Don’t Forget About Iodine: Iodine is essential for a healthy thyroid – seafood, dairy products and seaweed are all good sources. Be careful with iodine supplements, as an excessive intake can negatively affect thyroid function.
Reduce Inflammation: Chronic inflammation can contribute to thyroid dysfunction. Focus on anti-inflammatory foods like leafy greens, berries, oily fish and nuts.
Maintain Gut Health: A healthy gut can support proper absorption of nutrients essential for thyroid health. Consume a diverse range of high-fibre foods and fermented foods, and consider a probiotic supplement to promote a healthy gut microbiome.” – Lucinda
What about exercise?
“There’s a powerful connection between exercise and weight gain, as studies show excessive cardio can switch off production of the thyroid hormone T3. Too much cardio – especially steady-state cardio – can cause women to move themselves into a state of hypothyroidism, which can lead to weight gain. The high energy consumption required during cardio training sends out danger signals to the body, which in turn switches it into ‘survival mode’, with the metabolism then lowered to save energy.
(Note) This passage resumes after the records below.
(** X21: Whatever the controller kind, [get_controller] succeeds exactly when
    the encoding is Raw; it never raises the unsupported-controller error,
    its [except KeyError] branch being unreachable; what it raises is the
    UFO-R11 encoding error; and it makes no service call. *)
Theorem get_controller_only_checks_encoding controller encoding controller_data
    delay hass :
  let out := get_controller controller encoding controller_data delay hass in
  snd out = hass
  /\ ((exists instance, fst out = Ok instance) <-> encoding = ENC_RAW)
  /\ (forall instance, fst out = Ok instance ->
        cls instance = UFOR11Controller
        /\ _controller instance = controller
        /\ _controller_data instance = controller_data)
  /\ (forall e, fst out = Raise e ->
        ~ UnsupportedControllerError e
        /\ e = Exception "The encoding is not supported by the UFO-R11 controller.").
Proof.
  intros out. subst out.
  unfold get_controller, try_except, new, bind, ret.
  rewrite check_encoding_supported. cbn [supported_encodings].
  unfold UFOR11_COMMANDS_ENCODING, py_in. cbn [existsb orb].
  rewrite orb_false_r.
  destruct (String.eqb encoding ENC_RAW) eqn:Henc; cbn [fst snd].
  - apply String.eqb_eq in Henc.
    split; [reflexivity | split; [ | split]].
    + split; [intros _; exact Henc | intros _; eexists; reflexivity].
    + intros instance H. injection H as H. subst instance. cbn. auto.
    + intros e H. discriminate H.
  - apply String.eqb_neq in Henc.
    split; [reflexivity | split; [ | split]].
    + split; [intros (instance & H); discriminate H | intros H; contradiction].
    + intros instance H. discriminate H.
    + intros e H. injection H as H. subst e.
      split; [ | reflexivity]. unfold UnsupportedControllerError. discriminate.
Qed.
Lemma insert_by_key_partition {A} (key : A -> bool) (x : A) (lo hi : list A) :
  Forall (fun y => key y = false) lo ->
  Forall (fun y => key y = true) hi ->
  insert_by_key key x (lo ++ hi)
  = if key x then lo ++ x :: hi else x :: lo ++ hi.
Proof.
  intros Hlo Hhi. induction Hlo as [|y lo Hy _ IH]; simpl.
  - destruct hi as [|h hi]; simpl; [now destruct (key x)|].
    inversion Hhi as [|? ? Hh _]; subst. rewrite Hh.
    now destruct (key x).
  - rewrite Hy. destruct (key x) eqn:Hx; simpl; [|reflexivity].
    rewrite IH. reflexivity.
Qed.

(** The stable sort on a boolean key puts the [False] keys first and keeps
    the input order within each group. *)
Lemma sorted_by_key_partition {A} (key : A -> bool) (xs : list A) :
  sorted_by_key key xs
  = filter (fun x => key x = false) xs ++ filter (fun x => key x = true) xs.
Proof.
  induction xs as [|x xs IH]; [reflexivity|].
  cbn [sorted_by_key]. rewrite IH.
  rewrite insert_by_key_partition.
  - destruct (key x) eqn:Hx.
    + rewrite (filter_cons_False (fun x => key x = false)) by congruence.
      now rewrite (filter_cons_True (fun x => key x = true)) by exact Hx.
    + rewrite (filter_cons_True (fun x => key x = false)) by exact Hx.
      now rewrite (filter_cons_False (fun x => key x = true)) by congruence.
  - apply Forall_forall. intros y Hy. now apply list_elem_of_filter in Hy as [Hy _].
  - apply Forall_forall. intros y Hy. now apply list_elem_of_filter in Hy as [Hy _].
Qed.

Lemma sorted_by_key_elem {A} (key : A -> bool) (xs : list A) (x : A) :
  x ∈ sorted_by_key key xs <-> x ∈ xs.
Proof.
  rewrite sorted_by_key_partition, elem_of_app, !list_elem_of_filter.
  destruct (key x); intuition congruence.
Qed.

Lemma choose_terminal_Some (s : Session) (terms : list TerminalSpec) (t : TerminalSpec) :
  choose_terminal s terms = Some t -> t ∈ terms /\ which s (term_name t) = true.
Proof.
  unfold choose_terminal.
  destruct (if truthy (env_TERMINAL s) then _ else None) as [u|] eqn:Henv.
  - intros [= <-]. destruct (truthy (env_TERMINAL s)); [|discriminate].
    apply terminal_cmd_for_Some in Henv. tauto.
  - intros H. apply first_terminal_Some in H as [Hin Hw]. split; [|exact Hw].
    destruct (bool_decide (session_type_lower s = "wayland")); [|exact Hin].
    now apply sorted_by_key_elem in Hin.
Qed.

Lemma choose_terminal_None (s : Session) (terms : list TerminalSpec) :
  choose_terminal s terms = None
  <-> forall t, t ∈ terms -> which s (term_name t) = false.
Proof.
  split.
  - unfold choose_terminal.
    destruct (if truthy (env_TERMINAL s) then _ else None) as [u|]; [discriminate|].
    rewrite first_terminal_None. intros H t Ht. apply H.
    destruct (bool_decide (session_type_lower s = "wayland")); [|exact Ht].
    now apply sorted_by_key_elem.
  - intros H. destruct (choose_terminal s terms) as [t|] eqn:Hc; [|reflexivity].
    apply choose_terminal_Some in Hc as [Hin Hw]. rewrite (H t Hin) in Hw. discriminate.
Qed.

(** X15. The pipeline falls back to headless mode exactly when none of the
    listed terminals is on [PATH] (a [TERMINAL] override that names no
    listed, installed terminal is ignored); otherwise the command line
    starts with the fixed arguments of a listed terminal that is on [PATH]
    and ends with the script, as it is or wrapped in [bash -lc <quoted>]. *)
Theorem pipeline_argv_headless_iff (s : Session) (full_script : string) :
  (pipeline_argv s full_script = None
   <-> forall t, t ∈ TERMINALS -> which s (term_name t) = false)
  /\ (forall argv, pipeline_argv s full_script = Some argv ->
      exists t, t ∈ TERMINALS /\ which s (term_name t) = true
                /\ argv = term_args t
                          ++ [if needs_string t
                              then "bash -lc " +:+ shlex_quote full_script
                              else full_script]).
Proof.
  unfold pipeline_argv. split.
  - rewrite <- choose_terminal_None.
    destruct (choose_terminal s TERMINALS); split; congruence.
  - intros argv. destruct (choose_terminal s TERMINALS) as [t|] eqn:Hc; [|discriminate].
    intros [= <-]. apply choose_terminal_Some in Hc as [Hin Hw].
    exists t. split; [exact Hin|]. split; [exact Hw|reflexivity].
Qed.

(** X16. In a Wayland session without a [TERMINAL] override, whenever some
    Wayland-preferred terminal of the list is on [PATH], the terminal chosen
    is a Wayland-preferred one, wherever it stands in the list. *)
Theorem wayland_terminal_preferred (s : Session) (terms : list TerminalSpec)
    (t0 : TerminalSpec) :
  session_type_lower s = "wayland" ->
  env_TERMINAL s = "" ->
  t0 ∈ terms -> wayland_pref t0 = true -> which s (term_name t0) = true ->
  exists t, choose_terminal s terms = Some t
            /\ wayland_pref t = true /\ which s (term_name t) = true.
Proof.
  intros Hway Henv Hin Hpref Hw. unfold choose_terminal.
  rewrite Henv, Hway. cbn [truthy]. rewrite bool_decide_eq_true_2 by reflexivity.
  rewrite sorted_by_key_partition, first_terminal_app.
  destruct (first_terminal_on_path s
              (filter (fun x => negb (wayland_pref x) = false) terms)) as [t|] eqn:Hf.
  - exists t. split; [reflexivity|].
    apply first_terminal_Some in Hf as [Ht Htw].
    apply list_elem_of_filter in Ht as [Hk _].
    split; [|exact Htw]. now destruct (wayland_pref t).
  - rewrite first_terminal_None in Hf.
    assert (Ht0 : t0 ∈ filter (fun x => negb (wayland_pref x) = false) terms).
    { apply list_elem_of_filter. split; [now rewrite Hpref|exact Hin]. }
    rewrite (Hf t0 Ht0) in Hw. discriminate.
Qed.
Instead of burning body fat, that fat is stored to ‘protect’ the body. The belief that excessive cardio training is the solution to a well-shaped body is a myth – weight training, combined with HIIT, is a much more effective way to work out when it comes to thyroid health.” – Pippa
What tests are best at diagnosing thyroid dysfunction?
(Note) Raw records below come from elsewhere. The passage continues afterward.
Definition attached : AttachmentStateChange := {| Attachment := Some eni |}.

Definition detached : AttachmentStateChange := {| Attachment := None |}.

Definition task_running : TaskStateChange := {|
  Task_Attachment := None; TaskARN := "arn:1"; Task_Status := TaskRunning;
  Task_Reason := ""; Containers := [Some "c1"]; ManagedAgents := [];
  PullStartedAt := None; PullStoppedAt := None; ExecutionStoppedAt := None;
  Task_MetadataGetter := None |}.

Definition task_live : TaskStateChange := {|
  Task_Attachment := Some eni; TaskARN := "arn:1"; Task_Status := TaskStopped;
  Task_Reason := ""; Containers := [Some "c1"; Some "c2"];
  ManagedAgents := [Some "m1"; Some "m2"];
  PullStartedAt := None; PullStoppedAt := None; ExecutionStoppedAt := None;
  Task_MetadataGetter := Some 1%nat |}.

(** A getter that wraps a live container whatever it is asked about. *)
Definition container_stub : handler ContainerMetadataGetter nat :=
  fun X e served =>
    match e in ContainerMetadataGetter X return option (X * nat) with
    | GetContainerIsNil _ => Some (false, S served)
    | GetContainerSentStatusString _ => Some ("RUNNING", S served)
    | GetContainerRuntimeID _ => Some ("abc123", S served)
    | GetContainerIsEssential _ => Some (false, S served)
    end.

Definition task_stub : handler TaskMetadataGetter nat :=
  fun X e served =>
    match e in TaskMetadataGetter X return option (X * nat) with
    | GetTaskIsNil _ => Some (false, S served)
    | GetTaskSentStatusString _ => Some ("RUNNING", S served)
    | GetTaskPullStartedAt _ => Some ("t0", S served)
    | GetTaskPullStoppedAt _ => Some ("t1", S served)
    | GetTaskExecutionStoppedAt _ => Some ("t2", S served)
    end.

(** [task_live] with other values in the fields the renderer skips. *)
Definition task_live_elsewhere : TaskStateChange := {|
  Task_Attachment := Some eni; TaskARN := "arn:1"; Task_Status := TaskStopped;
  Task_Reason := "Essential container in task exited";
  Containers := [Some "c1"; Some "c2"]; ManagedAgents := [Some "m1"; Some "m2"];
  PullStartedAt := Some "2020-02-02 00:00:00 +0000 UTC";
  PullStoppedAt := Some "2020-02-02 00:00:09 +0000 UTC";
  ExecutionStoppedAt := Some "2020-02-03 00:00:00 +0000 UTC";
  Task_MetadataGetter := Some 1%nat |}.

(** [web_void] without its getter. *)
Definition web_bare : ContainerStateChange := {|
  TaskArn := "arn:aws:ecs:task/1"; RuntimeID := "abc123";
  ContainerName := "web"; Status := ContainerRunning; ImageDigest := "";
  Reason := ""; ExitCode := None; NetworkBindings := ["80->8080"; "443->8443"];
  MetadataGetter := None |}.

(** A task with a nil pointer among its sub-events. *)
Definition task_nil_sub_event : TaskStateChange := {|
  Task_Attachment := None; TaskARN := "arn:1"; Task_Status := TaskRunning;
  Task_Reason := ""; Containers := [Some "c1"]; ManagedAgents := [None];
  PullStartedAt := None; PullStoppedAt := None; ExecutionStoppedAt := None;
  Task_MetadataGetter := None |}.

(** A task whose getter wraps nothing. *)
Definition task_void : TaskStateChange := {|
  Task_Attachment := Some eni; TaskARN := "arn:1"; Task_Status := TaskStopped;
  Task_Reason := ""; Containers := [Some "c1"]; ManagedAgents := [Some "m1"];
  PullStartedAt := None; PullStoppedAt := None; ExecutionStoppedAt := None;
  Task_MetadataGetter := Some 0%nat |}.
End Sample.

(* ===================================================================== *)
(** * Strings *)
(* ===================================================================== *)

Lemma append_nil_r (s : string) : s ++ "" = s.
Proof. induction s as [|ch s IH]; cbn; [reflexivity | now rewrite IH]. Qed.

Lemma append_assoc (s t u : string) : (s ++ t) ++ u = s ++ t ++ u.
Proof. induction s as [|ch s IH]; cbn; [reflexivity | now rewrite IH]. Qed.

Lemma length_append (s t : string) :
  String.length (s ++ t) = (String.length s + String.length t)%nat.
Proof. induction s as [|ch s IH]; cbn; [reflexivity | now rewrite IH]. Qed.

Lemma append_inv_head (s t u : string) : s ++ t = s ++ u -> t = u.
Proof.
  induction s as [|ch s IH]; cbn; intros H; [exact H|].
  injection H as H. auto.
Qed.

Lemma append_eq_self (s t : string) : s ++ t = s <-> t = "".
Proof.
  split; intros H.
  - apply (append_inv_head s). now rewrite append_nil_r.
  - subst t. apply append_nil_r.
Qed.

Lemma prefix_append (p rest : string) : String.prefix p (p ++ rest) = true.
Proof.
  induction p as [|ch p IH]; cbn.
  - now destruct rest.
  - destruct (ascii_dec ch ch) as [_|ne]; [exact IH | now destruct ne].
Qed.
“If you suspect your thyroid is out of balance, the best thing you can do is get tested. Your GP will offer a blood test, although they will only test for TSH (thyroid stimulating hormone), even though the most common markers are actually TSH, T4 and T3. The TSH test is often the first test performed when evaluating thyroid function. TSH is produced by the pituitary gland and stimulates the thyroid to produce thyroid hormones. An elevated TSH level may indicate an underactive thyroid (hypothyroidism), while a low TSH level could suggest an overactive thyroid (hyperthyroidism). Ask your GP for a full thyroid panel that encompasses all the thyroid hormones, as well as your thyroid antibodies, which can show if there is a wider immune issue at play.” – Lucinda
DISCLAIMER: Features published by SheerLuxe are not intended to treat, diagnose, cure or prevent any disease. Always seek the advice of your GP or another qualified healthcare provider for any questions you have regarding a medical condition, and before undertaking any diet, exercise or other health-related programme.